> _About this task_: Check every line of the records below for the string "Prelude" and copy the ones that have it.

[Stored data]

(* ===== verification/WorkSync.v ===== *)
(** * [mf sync] on the server: [internal/work/sync.go]

    A sync applies the client's operations in order, each under a savepoint,
    and returns the tasks whose revision moved past the client's cursor.  A
    request's fields are decoded JSON values; [encoding/json] reports the first
    type mismatch or unknown field it met, except that a timestamp that does not
    parse ends the decoding at once. *)

From S2P Require Import Prelude GoStrings GoTime GoJson AutoStore AutoService AutoEvents WorkFields WorkBoard.
From stdpp Require Import sorting.
#[local] Open Scope go_scope.
#[local] Open Scope stmt_scope.

(** [time.Time.UnmarshalJSON] on a string. *)
Class TimeParser := { parse_RFC3339 : string -> option time }.

Definition MaxSyncOps : Z := 1000.
Definition maxSyncTasks : nat := 5000.

Record TokenAuth := {
  ta_TokenID : uuid; ta_ProjectID : uuid; ta_BusinessID : uuid; ta_TenantRootID : uuid; ta_PrincipalID : uuid
}.
Record SyncOp := { so_Op : string; so_Key : string; so_Fields : raw; so_Text : string; so_Author : string }.
Record SyncRequest := { sr_Since : Z; sr_Ops : list SyncOp }.
Record OpResult := { or_Key : string; or_OK : bool; or_Error : string }.
Record SyncResponse := {
  sy_Rev : Z; sy_Project : SyncProject; sy_Tasks : list Task; sy_Results : list OpResult; sy_More : bool
}.

(** [createFields]: the task fields and the timestamps of an import. *)
Record createFields := { cf_Fields : TaskFields; cf_CreatedAt : option time; cf_ClosedAt : option time }.
Definition no_createFields : createFields := Build_createFields no_fields None None.

Section Sync.
Context `{UnicodeTables, UUIDLib, Authz, EventLib, TimeParser}.

(** ** Decoding fields *)

Definition as_strings_ptr {S : Type} (set : option (list string) -> S -> S) (v : json) (s : S) : option S :=
  match v with
  | JNull => Some (set None s)
  | JArr l =>
      match (fix go (l : list json) : option (list string) :=
               match l with
               | [] => Some []
               | JStr x :: r => option_map (cons x) (go r)
               | JNull :: r => option_map (cons "") (go r)
               | _ :: _ => None
               end) l with
      | Some xs => Some (set (Some xs) s)
      | None => None
      end
  | _ => None
  end.
Definition as_time_ptr {S : Type} (set : option time -> S -> S) (v : json) (s : S) : option S :=
  match v with
  | JNull => Some (set None s)
  | JStr x => match parse_RFC3339 x with Some t => Some (set (Some t) s) | None => None end
  | _ => None
  end.

Definition on_fields (g : TaskFields -> TaskFields) (c : createFields) : createFields :=
  {| cf_Fields := g (cf_Fields c); cf_CreatedAt := cf_CreatedAt c; cf_ClosedAt := cf_ClosedAt c |}.

(** Every field of [TaskFields], as setters on [createFields]. *)
Definition TaskFields_fields : list (field createFields) :=
  [ Field "title" (as_string_ptr (fun x => on_fields (fun f => Build_TaskFields x (tf_Description f) (tf_Lane f) (tf_Status f) (tf_Priority f) (tf_Type f) (tf_Assignee f) (tf_Labels f) (tf_BlockedBy f))));
    Field "description" (as_string_ptr (fun x => on_fields (fun f => Build_TaskFields (tf_Title f) x (tf_Lane f) (tf_Status f) (tf_Priority f) (tf_Type f) (tf_Assignee f) (tf_Labels f) (tf_BlockedBy f))));
    Field "lane" (as_string_ptr (fun x => on_fields (fun f => Build_TaskFields (tf_Title f) (tf_Description f) x (tf_Status f) (tf_Priority f) (tf_Type f) (tf_Assignee f) (tf_Labels f) (tf_BlockedBy f))));
    Field "status" (as_string_ptr (fun x => on_fields (fun f => Build_TaskFields (tf_Title f) (tf_Description f) (tf_Lane f) x (tf_Priority f) (tf_Type f) (tf_Assignee f) (tf_Labels f) (tf_BlockedBy f))));
    Field "priority" (as_int64_ptr (fun x => on_fields (fun f => Build_TaskFields (tf_Title f) (tf_Description f) (tf_Lane f) (tf_Status f) x (tf_Type f) (tf_Assignee f) (tf_Labels f) (tf_BlockedBy f))));
    Field "type" (as_string_ptr (fun x => on_fields (fun f => Build_TaskFields (tf_Title f) (tf_Description f) (tf_Lane f) (tf_Status f) (tf_Priority f) x (tf_Assignee f) (tf_Labels f) (tf_BlockedBy f))));
    Field "assignee" (as_string_ptr (fun x => on_fields (fun f => Build_TaskFields (tf_Title f) (tf_Description f) (tf_Lane f) (tf_Status f) (tf_Priority f) (tf_Type f) x (tf_Labels f) (tf_BlockedBy f))));
    Field "labels" (as_strings_ptr (fun x => on_fields (fun f => Build_TaskFields (tf_Title f) (tf_Description f) (tf_Lane f) (tf_Status f) (tf_Priority f) (tf_Type f) (tf_Assignee f) x (tf_BlockedBy f))));
    Field "blocked_by" (as_strings_ptr (fun x => on_fields (fun f => Build_TaskFields (tf_Title f) (tf_Description f) (tf_Lane f) (tf_Status f) (tf_Priority f) (tf_Type f) (tf_Assignee f) (tf_Labels f) x))) ].

Definition createFields_fields : list (field createFields) :=
  TaskFields_fields ++
  [ Field "created_at" (as_time_ptr (fun x c => Build_createFields (cf_Fields c) x (cf_ClosedAt c)));
    Field "closed_at" (as_time_ptr (fun x c => Build_createFields (cf_Fields c) (cf_CreatedAt c) x)) ].

(** A field whose decoder is a custom unmarshaler. *)
Definition is_time_field (name : string) : bool := String.eqb name "created_at" || String.eqb name "closed_at".

Fixpoint decode_strict (fs : list (field createFields)) (ms : list (string * json)) (saved : option string)
    (c : createFields) : result werror createFields :=
  match ms with
  | [] => match saved with None => Ok c | Some msg => errValidation msg end
  | (k, v) :: ms' =>
      match find_field fs k with
      | None => decode_strict fs ms' (Some (default ("unknown field " +:+ Quote k) saved)) c
      | Some f =>
          match field_set f v c with
          | Some c' => decode_strict fs ms' saved c'
          | None => if is_time_field (field_name f) then errValidation "invalid fields"
                    else decode_strict fs ms' (Some (default "invalid fields" saved)) c
          end
      end
  end.

Definition decodeStrict (fs : list (field createFields)) (r : raw) : result werror createFields :=
  match r with
  | None | Some JNull => Ok no_createFields
  | Some (JObj ms) => decode_strict fs ms None no_createFields
  | Some _ => errValidation "invalid fields"
  end.
Definition decodeFields (r : raw) : result werror TaskFields :=
  let? c := decodeStrict TaskFields_fields r in Ok (cf_Fields c).

(** ** Operations *)

Definition importTimes (cf : createFields) (now : time) : result werror (option time * option time) :=
  let createdAt := cf_CreatedAt cf in
  let closedAt := match tf_Status (cf_Fields cf) with
                  | Some s => if closed_status s then cf_ClosedAt cf else None
                  | None => None
                  end in
  let limit := (now + Minute)%Z in
  if match createdAt with Some t => After t limit | None => false end
  then errValidation "created_at must not be in the future" else
  if match closedAt with Some t => After t limit | None => false end
  then errValidation "closed_at must not be in the future" else
  if match createdAt, closedAt with Some c, Some t => Before t c | _, _ => false end
  then errValidation "closed_at must not precede created_at" else
  Ok (createdAt, closedAt).

Definition with_times (times : option time * option time) (v : taskValues) : taskValues :=
  {| tv_title := tv_title v; tv_description := tv_description v; tv_lane := tv_lane v; tv_status := tv_status v;
     tv_typ := tv_typ v; tv_assignee := tv_assignee v; tv_priority := tv_priority v; tv_labels := tv_labels v;
     tv_blockedBy := tv_blockedBy v; tv_createdAt := fst times; tv_closedAt := snd times |}.

(** The values of a create operation, with Go's clock. *)
Definition create_values (fields : raw) (clock : time) : result werror taskValues :=
  let? cf := decodeStrict createFields_fields fields in
  let? f := normalizeFields (cf_Fields cf) in
  let? v := createValues f in
  let? times := importTimes cf clock in
  Ok (with_times times v).

Definition update_fields (fields : raw) : result werror TaskFields :=
  let? f := decodeFields fields in normalizeFields f.

Definition runOp (projectID : uuid) (proj : project_row) (issuer : uuid) (op : SyncOp) (clock now : time) : stmt unit :=
  if String.eqb (so_Op op) "create" then
    if negb (validKey (so_Key op) (wp_prefix proj))
    then s_err (validationError ("key must be " +:+ wp_prefix proj +:+ "-<id>, e.g. " +:+ wp_prefix proj +:+
                                 "-k3x9q2 or " +:+ wp_prefix proj +:+ "-k3x9.1"))
    else let! v := s_lift (create_values (so_Fields op) clock) in
         let! _ := insertTask projectID proj (so_Key op) v issuer now in s_ret tt
  else if String.eqb (so_Op op) "update" then
    if negb (keyRe (so_Key op)) then s_err (validationError "invalid key")
    else let! f := s_lift (update_fields (so_Fields op)) in
         let! _ := patchTask projectID proj (so_Key op) f None now in s_ret tt
  else if String.eqb (so_Op op) "note" then
    if negb (keyRe (so_Key op)) then s_err (validationError "invalid key")
    else let! entry := s_lift (formatNote clock (so_Author op) "agent" "mf" (so_Text op)) in
         let! _ := patchTask projectID proj (so_Key op) no_fields (Some entry) now in s_ret tt
  else s_err (validationError "op must be create, update or note").

Definition opErrorMessage (e : werror) : option string :=
  match cause (mapErr e) with
  | validationError msg => Some msg
  | WConflict => Some "key already exists"
  | WNotFound => Some "not found"
  | _ => None
  end.

(** One operation under a savepoint: a failure the client caused is reported and
    skipped, any other ends the sync. *)
Definition applyOp (projectID : uuid) (proj : project_row) (issuer : uuid) (op : SyncOp) (clock now : time)
  : stmt OpResult := fun d =>
  match savepoint (runOp projectID proj issuer op clock now) d with
  | (d', Ok _) => (d', Ok {| or_Key := so_Key op; or_OK := true; or_Error := "" |})
  | (d', Err e) =>
      match opErrorMessage e with
      | Some msg => (d', Ok {| or_Key := so_Key op; or_OK := false; or_Error := msg |})
      | None => (d', Err e)
      end
  end.

Fixpoint applyOps (projectID : uuid) (proj : project_row) (issuer : uuid) (ops : list SyncOp) (clock now : time)
  : stmt (list OpResult) :=
  match ops with
  | [] => s_ret []
  | op :: rest =>
      let! res := applyOp projectID proj issuer op clock now in
      let! results := applyOps projectID proj issuer rest clock now in
      s_ret (res :: results)
  end.

(** ** The request *)

Definition requireIssuer (a : TokenAuth) : stmt unit := fun d =>
  match w_accounts d !! ta_PrincipalID a with
  | Some acc =>
      if negb (String.eqb (ac_status acc) "active") then (d, Err WTokenUnauthorized)
      else if negb (has_permission (ta_PrincipalID a) (ta_BusinessID a) "work.write") then (d, Err WTokenUnauthorized)
      else (d, Ok tt)
  | None => (d, Err WTokenUnauthorized)
  end.

(** [LockWorkProject] as the issuer sees it. *)
Definition lock_as_issuer (a : TokenAuth) : stmt (uuid * project_row) := fun d =>
  if authorized (ta_PrincipalID a) (ta_BusinessID a) then
    match GetWorkProject (ta_ProjectID a) (ta_BusinessID a) (ta_TenantRootID a) d with
    | (d, Ok p) => (d, Ok p)
    | (d, Err _) => (d, Err WTokenUnauthorized)
    end
  else (d, Err WTokenUnauthorized).

(** The page of tasks past the cursor, the new cursor, and whether more follow. *)
Definition pull (d : wdb) (projectID root : uuid) (since : Z) : list (string * task_row) * Z * bool :=
  let rows := ListWorkTasksSince d projectID root since (maxSyncTasks + 1) in
  let more := Nat.ltb maxSyncTasks (length rows) in
  let page := if more then take maxSyncTasks rows else rows in
  (page, fold_left (fun _ x => wt_rev (snd x)) page since, more).

Definition count_ok (rs : list OpResult) : Z := Z.of_nat (length (List.filter or_OK rs)).

Definition Sync (a : TokenAuth) (req : SyncRequest) (clock now : time) (d : wdb) : wdb * result werror SyncResponse :=
  if (sr_Since req <? 0)%Z then (d, errValidation "since must be >= 0") else
  if (MaxSyncOps <? Z.of_nat (length (sr_Ops req)))%Z then (d, errValidation "too many ops") else
  run_work (
    let! _ := requireIssuer a in
    let! (id, proj) := lock_as_issuer a in
    let! results := applyOps id proj (ta_PrincipalID a) (sr_Ops req) clock now in
    let! _ := if Nat.eqb (length (sr_Ops req)) 0 then s_ret tt
              else w_writeAudit (ta_PrincipalID a) proj "work.sync" "work_token" (ta_TokenID a)
                     (JObj [("project_id", juuid id); ("ops", JInt (Z.of_nat (length (sr_Ops req))));
                            ("applied", JInt (count_ok results));
                            ("failed", JInt (Z.of_nat (length (sr_Ops req)) - count_ok results))]) in
    s_read (fun d =>
      let '(page, rev, more) := pull d id (wp_root proj) (sr_Since req) in
      {| sy_Rev := rev;
         sy_Project := {| sp_Slug := wp_slug proj; sp_Name := wp_name proj; sp_KeyPrefix := wp_prefix proj |};
         sy_Tasks := map (fun x => toTask (fst x) (snd x)) page; sy_Results := results; sy_More := more |})) d.

(** ** Tokens *)

Definition used_at (now : time) (k : token_row) : token_row :=
  {| wk_business := wk_business k; wk_root := wk_root k; wk_project := wk_project k; wk_name := wk_name k;
     wk_hash := wk_hash k; wk_prefix := wk_prefix k; wk_principal := wk_principal k;
     wk_created_at := wk_created_at k; wk_last_used := Some now; wk_revoked := wk_revoked k |}.

(** [work_resolve_token] (migration 0145). *)
Definition work_resolve_token (hash : string) (now : time) : stmt TokenAuth := fun d =>
  match List.find (fun x => String.eqb (wk_hash (snd x)) hash && bool_decide (wk_revoked (snd x) = None) &&
                            match w_projects d !! wk_project (snd x) with
                            | Some p => N.eqb (wp_root p) (wk_root (snd x))
                            | None => false
                            end) (map_to_list (w_tokens d)) with
  | None => (d, Err WNoRows)
  | Some (id, k) =>
      let auth := {| ta_TokenID := id; ta_ProjectID := wk_project k; ta_BusinessID := wk_business k;
                     ta_TenantRootID := wk_root k; ta_PrincipalID := wk_principal k |} in
      if match wk_last_used k with None => true | Some t => (t <? now - Minute)%Z end then
        if negb (w_fence d (wk_root k)) then (d, Err WTenantMaintenance)
        else (set_tokens (<[id := used_at now k]> (w_tokens d)) d, Ok auth)
      else (d, Ok auth)
  end.

Definition ResolveToken (plaintext : string) (now : time) (d : wdb) : wdb * result werror TokenAuth :=
  if negb (tokenRe plaintext) then (d, Err WTokenUnauthorized) else
  match work_resolve_token (HashToken plaintext) now d with
  | (d', Ok a) => (d', Ok a)
  | (d', Err WNoRows) => (rollback d d', Err WTokenUnauthorized)
  | (d', Err e) => (rollback d d', Err (mapErr e))
  end.
End Sync.
(* ===== verification/WorkOps.v ===== *)
(** * Every operation of the work board keeps its invariant and its history

    [keeps P m Q]: from tables that satisfy [P], the statement [m] moves along
    [history], whether it fails or not, and a success establishes [Q]. *)

From S2P Require Import Prelude GoStrings GoTime GoJson AutoStore AutoService AutoEvents WorkFields WorkFieldsFacts.
From S2P Require Import WorkKeyFacts WorkBoard WorkSync WorkFacts.
From stdpp Require Import sorting.
#[local] Open Scope go_scope.
#[local] Open Scope stmt_scope.

Section Keeps.
Context `{UnicodeTables, UUIDLib, Authz, EventLib, TimeParser}.
Variable sc : uuid -> Prop.

Definition keeps {A : Type} (P : wdb -> Prop) (m : stmt A) (Q : A -> wdb -> Prop) : Prop :=
  forall d, P d -> history sc d (fst (m d)) /\ match snd (m d) with Ok a => Q a (fst (m d)) | Err _ => True end.

(** An assertion that later transactions cannot break. *)
Definition stable (P : wdb -> Prop) : Prop := forall d d', history sc d d' -> P d -> P d'.

Definition anything : wdb -> Prop := fun _ => True.
Definition no_matter {A : Type} : A -> wdb -> Prop := fun _ _ => True.
Definition has_project (x : uuid * project_row) (d : wdb) : Prop := w_projects d !! fst x = Some (snd x).

Lemma has_project_stable (x : uuid * project_row) : stable (has_project x).
Proof. intros d d' Hh Hx. eapply lookup_weaken; [exact Hx|apply Hh]. Qed.

Lemma keeps_bind {A B : Type} (P : wdb -> Prop) (m : stmt A) (k : A -> stmt B) (Q : A -> wdb -> Prop)
    (R : B -> wdb -> Prop) :
  keeps P m Q -> (forall a, keeps (Q a) (k a) R) -> keeps P (s_bind m k) R.
Proof.
  intros Hm Hk d HP. destruct (Hm d HP) as [Hh Hr]. unfold s_bind.
  destruct (m d) as [d1 [a|e]]; simpl in *; [|by split].
  destruct (Hk a d1 Hr) as [Hh' Hr']. split; [by eapply history_trans|done].
Qed.

(** A statement that only reads. *)
Lemma keeps_read {A : Type} (P : wdb -> Prop) (m : stmt A) (Q : A -> wdb -> Prop) :
  (forall d, P d -> fst (m d) = d) -> (forall d a, P d -> snd (m d) = Ok a -> Q a d) -> keeps P m Q.
Proof.
  intros Hd Hq d HP. rewrite Hd by done. split; [apply history_refl|].
  destruct (snd (m d)) as [a|e] eqn:He; [by apply Hq|done].
Qed.

Lemma keeps_frame {A : Type} (P : wdb -> Prop) (m : stmt A) (Q : A -> wdb -> Prop) :
  stable P -> keeps P m Q -> keeps P m (fun a d => P d /\ Q a d).
Proof.
  intros Hs Hm d HP. destruct (Hm d HP) as [Hh Hr]. split; [done|].
  destruct (snd (m d)); [|done]. split; [by eapply Hs|done].
Qed.

Lemma keeps_weaken {A : Type} (P P' : wdb -> Prop) (m : stmt A) (Q Q' : A -> wdb -> Prop) :
  (forall d, P' d -> P d) -> (forall a d, Q a d -> Q' a d) -> keeps P m Q -> keeps P' m Q'.
Proof.
  intros HP HQ Hm d Hd. destruct (Hm d (HP d Hd)) as [Hh Hr]. split; [done|].
  destruct (snd (m d)); [by apply HQ|done].
Qed.

Lemma keeps_ret {A : Type} (P : wdb -> Prop) (a : A) : keeps P (s_ret a) no_matter.
Proof. by apply keeps_read. Qed.

Lemma keeps_err {A : Type} (P : wdb -> Prop) (e : werror) (Q : A -> wdb -> Prop) : keeps P (s_err e) Q.
Proof. by apply keeps_read. Qed.

Lemma keeps_lift {A : Type} (P : wdb -> Prop) (r : result werror A) : keeps P (s_lift r) (fun _ => P).
Proof. by apply keeps_read. Qed.

Lemma keeps_audit (P : wdb -> Prop) (principal : uuid) (proj : project_row) (action target_type : string)
    (target : uuid) (value : json) :
  stable P -> keeps P (w_writeAudit principal proj action target_type target value) (fun _ => P).
Proof.
  intros Hs d HP. assert (Hh : history sc d (fst (w_writeAudit principal proj action target_type target value d)))
    by apply history_audit. split; [done|]. simpl. by eapply Hs.
Qed.

Lemma keeps_savepoint {A : Type} (P : wdb -> Prop) (m : stmt A) (Q : A -> wdb -> Prop) :
  keeps P m Q -> keeps P (savepoint m) Q.
Proof.
  intros Hm d HP. destruct (Hm d HP) as [Hh Hr]. unfold savepoint. destruct (m d) as [d' [a|e]]; simpl in *; [done|].
  split; [|done]. apply history_rollback, Hh.
Qed.

Lemma keeps_run {A : Type} (m : stmt A) (Q : A -> wdb -> Prop) :
  keeps anything m Q -> forall d, history sc d (fst (run_work m d)).
Proof.
  intros Hm d. destruct (Hm d I) as [Hh _]. unfold run_work. destruct (m d) as [d' [a|e]]; simpl in *; [done|].
  apply history_rollback, Hh.
Qed.

(** ** Loading *)

Lemma keeps_root (principal business : uuid) : keeps anything (resolveTenantRoot principal business) no_matter.
Proof. apply keeps_read; [|done]. intros d _. unfold resolveTenantRoot. repeat case_match; done. Qed.

Lemma keeps_GetWorkProject (P : wdb -> Prop) (id business root : uuid) :
  keeps P (GetWorkProject id business root) (fun x d => has_project x d /\ fst x = id).
Proof.
  apply keeps_read; unfold GetWorkProject; intros d; [intros _; repeat case_match; done|].
  intros a _. destruct (w_projects d !! id) as [p|] eqn:Hp; [|done]. case_match; [|done]. by intros [= <-].
Qed.

Lemma keeps_load (principal business : uuid) (ref : string) :
  keeps anything (loadProject principal business ref) has_project.
Proof.
  apply (keeps_bind _ _ _ no_matter); [apply keeps_root|]. intros root. destruct (uuid_Parse ref) as [id|].
  - eapply keeps_weaken; [..|apply keeps_GetWorkProject]; [done|]. by intros a d [Ha _].
  - destruct (negb (slugRe ref)); [apply keeps_err|].
    apply keeps_read; unfold GetWorkProjectBySlug; intros d; [intros _; repeat case_match; done|].
    intros [id p] _. destruct (List.find _ _) as [x|] eqn:Hf; [|done]. intros [= ->].
    apply List.find_some in Hf as [Hin _]. by apply list_elem_of_In, elem_of_map_to_list in Hin.
Qed.

(** ** Writing tasks *)

Lemma set_seq_history (d : wdb) : history sc d (set_seq (w_seq d + 1) d).
Proof. apply history_seq. lia. Qed.

Lemma keeps_insert (pid : uuid) (proj : project_row) (key : string) (v : taskValues) (creator : uuid) (now : time) :
  sc pid -> keeps (has_project (pid, proj)) (insertTask pid proj key v creator now) no_matter.
Proof.
  intros Hsc d Hp. split; [|by destruct (snd _)]. unfold insertTask, InsertWorkTask. cbv zeta.
  destruct (_ || _); [apply history_refl|]. destruct (negb _); [apply set_seq_history|].
  destruct (task_checks _ _) as [c|] eqn:Hc; [apply set_seq_history|].
  destruct (w_tasks d !! (pid, key)) as [t|] eqn:Ht; [apply set_seq_history|]. simpl.
  apply history_write; [done| |done|].
  - intros Hb. constructor; simpl; [|exact Hc| |].
    + by exists proj.
    + destruct (closed_status (tv_status v)); split; (done || by intros [? ?]).
    + pose proof (bo_seq _ Hb). lia.
  - intros t. rewrite Ht. done.
Qed.

Lemma patched_kept (f : TaskFields) (note : option string) (rev : Z) (now : time) (t : task_row) :
  task_kept t (patched f note rev now t).
Proof.
  constructor; [done|]. simpl. destruct note as [e|]; [|done].
  destruct (String.eqb_spec (wt_notes t) "") as [->|_]; [apply prefix_nil|].
  rewrite bytes_app. by apply prefix_app_r.
Qed.

Lemma patched_closed (f : TaskFields) (note : option string) (rev : Z) (now : time) (t : task_row) :
  (is_Some (wt_closed_at t) <-> closed_status (wt_status t) = true) ->
  is_Some (wt_closed_at (patched f note rev now t)) <-> closed_status (wt_status (patched f note rev now t)) = true.
Proof.
  intros Ht. simpl. destruct (tf_Status f) as [s|]; simpl; [|done].
  destruct (closed_status s); split; (done || by intros [? ?]).
Qed.

Lemma keeps_update (P : wdb -> Prop) (pid : uuid) (proj : project_row) (key : string) (f : TaskFields)
    (note : option string) (now : time) :
  sc pid -> keeps P (UpdateWorkTask pid proj key f note now) no_matter.
Proof.
  intros Hsc d _. split; [|by destruct (snd _)]. unfold UpdateWorkTask. cbv zeta.
  destruct (_ || _); [apply history_refl|].
  destruct (w_tasks d !! (pid, key)) as [t|] eqn:Ht; [|apply history_refl].
  destruct (negb _); [apply history_refl|]. destruct (negb _); [apply set_seq_history|].
  destruct (task_checks _ _) as [c|] eqn:Hc; [apply set_seq_history|]. simpl.
  apply history_write; [done| |done|].
  - intros Hb. pose proof (bo_tasks _ Hb pid key t Ht) as [Hp _ Hcl Hrev].
    constructor; [exact Hp|exact Hc|by apply patched_closed|]. simpl. pose proof (bo_seq _ Hb). lia.
  - intros t'. rewrite Ht. intros [= <-]. apply patched_kept.
Qed.

Lemma keeps_patch (P : wdb -> Prop) (pid : uuid) (proj : project_row) (key : string) (f : TaskFields)
    (note : option string) (now : time) :
  sc pid -> keeps P (patchTask pid proj key f note now) no_matter.
Proof. intros Hsc. unfold patchTask. destruct (_ && _); [apply keeps_err|by apply keeps_update]. Qed.

Lemma keeps_attempts (left attempt : nat) (draws : nat -> option (list N)) (pid : uuid) (proj : project_row)
    (v : taskValues) (principal : uuid) (now : time) :
  sc pid -> keeps (has_project (pid, proj)) (insert_attempts left attempt draws pid proj v principal now) no_matter.
Proof.
  intros Hsc. revert attempt. induction left as [|left IH]; intros attempt; simpl; [apply keeps_err|].
  destruct (newTaskKey _ _) as [key|e]; [|apply keeps_err]. intros d Hp.
  destruct (keeps_savepoint _ _ _ (keeps_insert pid proj key v principal now Hsc) d Hp) as [Hh _].
  unfold insertTaskSavepoint. destruct (savepoint _ d) as [d' [row|e]]; simpl in *; [by split|].
  destruct (_ || _); [by split|].
  destruct (IH (S attempt) d' (has_project_stable _ _ _ Hh Hp)) as [Hh' Hr]. split; [by eapply history_trans|done].
Qed.

(** ** Sync *)

Lemma keeps_runOp (pid : uuid) (proj : project_row) (issuer : uuid) (op : SyncOp) (clock now : time) :
  sc pid -> keeps (has_project (pid, proj)) (runOp pid proj issuer op clock now) no_matter.
Proof.
  intros Hsc. unfold runOp. destruct (String.eqb _ _); [|destruct (String.eqb _ _); [|destruct (String.eqb _ _)]].
  - destruct (negb _); [apply keeps_err|]. eapply keeps_bind; [apply keeps_lift|]. intros v.
    eapply keeps_bind; [by apply keeps_insert|]. intros ?. apply keeps_ret.
  - destruct (negb _); [apply keeps_err|]. eapply keeps_bind; [apply keeps_lift|]. intros f.
    eapply keeps_bind; [by apply keeps_patch|]. intros ?. apply keeps_ret.
  - destruct (negb _); [apply keeps_err|]. eapply keeps_bind; [apply keeps_lift|]. intros e.
    eapply keeps_bind; [by apply keeps_patch|]. intros ?. apply keeps_ret.
  - apply keeps_err.
Qed.

Lemma keeps_applyOp (pid : uuid) (proj : project_row) (issuer : uuid) (op : SyncOp) (clock now : time) :
  sc pid -> keeps (has_project (pid, proj)) (applyOp pid proj issuer op clock now) no_matter.
Proof.
  intros Hsc d Hp. destruct (keeps_savepoint _ _ _ (keeps_runOp pid proj issuer op clock now Hsc) d Hp) as [Hh _].
  unfold applyOp. destruct (savepoint _ d) as [d' [[]|e]]; simpl in *; [by split|].
  by destruct (opErrorMessage e).
Qed.

Lemma keeps_applyOps (pid : uuid) (proj : project_row) (issuer : uuid) (ops : list SyncOp) (clock now : time) :
  sc pid -> keeps (has_project (pid, proj)) (applyOps pid proj issuer ops clock now) (fun _ => has_project (pid, proj)).
Proof.
  intros Hsc. induction ops as [|op ops IH]; simpl; [by apply keeps_read|].
  eapply keeps_bind; [apply keeps_frame; [apply has_project_stable|by apply keeps_applyOp]|]. intros res.
  eapply keeps_bind; [eapply keeps_weaken; [..|exact IH]; [by intros d [? _]|done]|]. intros rs.
  by apply keeps_read.
Qed.
End Keeps.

> _Output of the exercise_:
From S2P Require Import Prelude GoStrings GoTime GoJson AutoStore AutoService AutoEvents WorkFields WorkBoard.
From S2P Require Import Prelude GoStrings GoTime GoJson AutoStore AutoService AutoEvents WorkFields WorkFieldsFacts.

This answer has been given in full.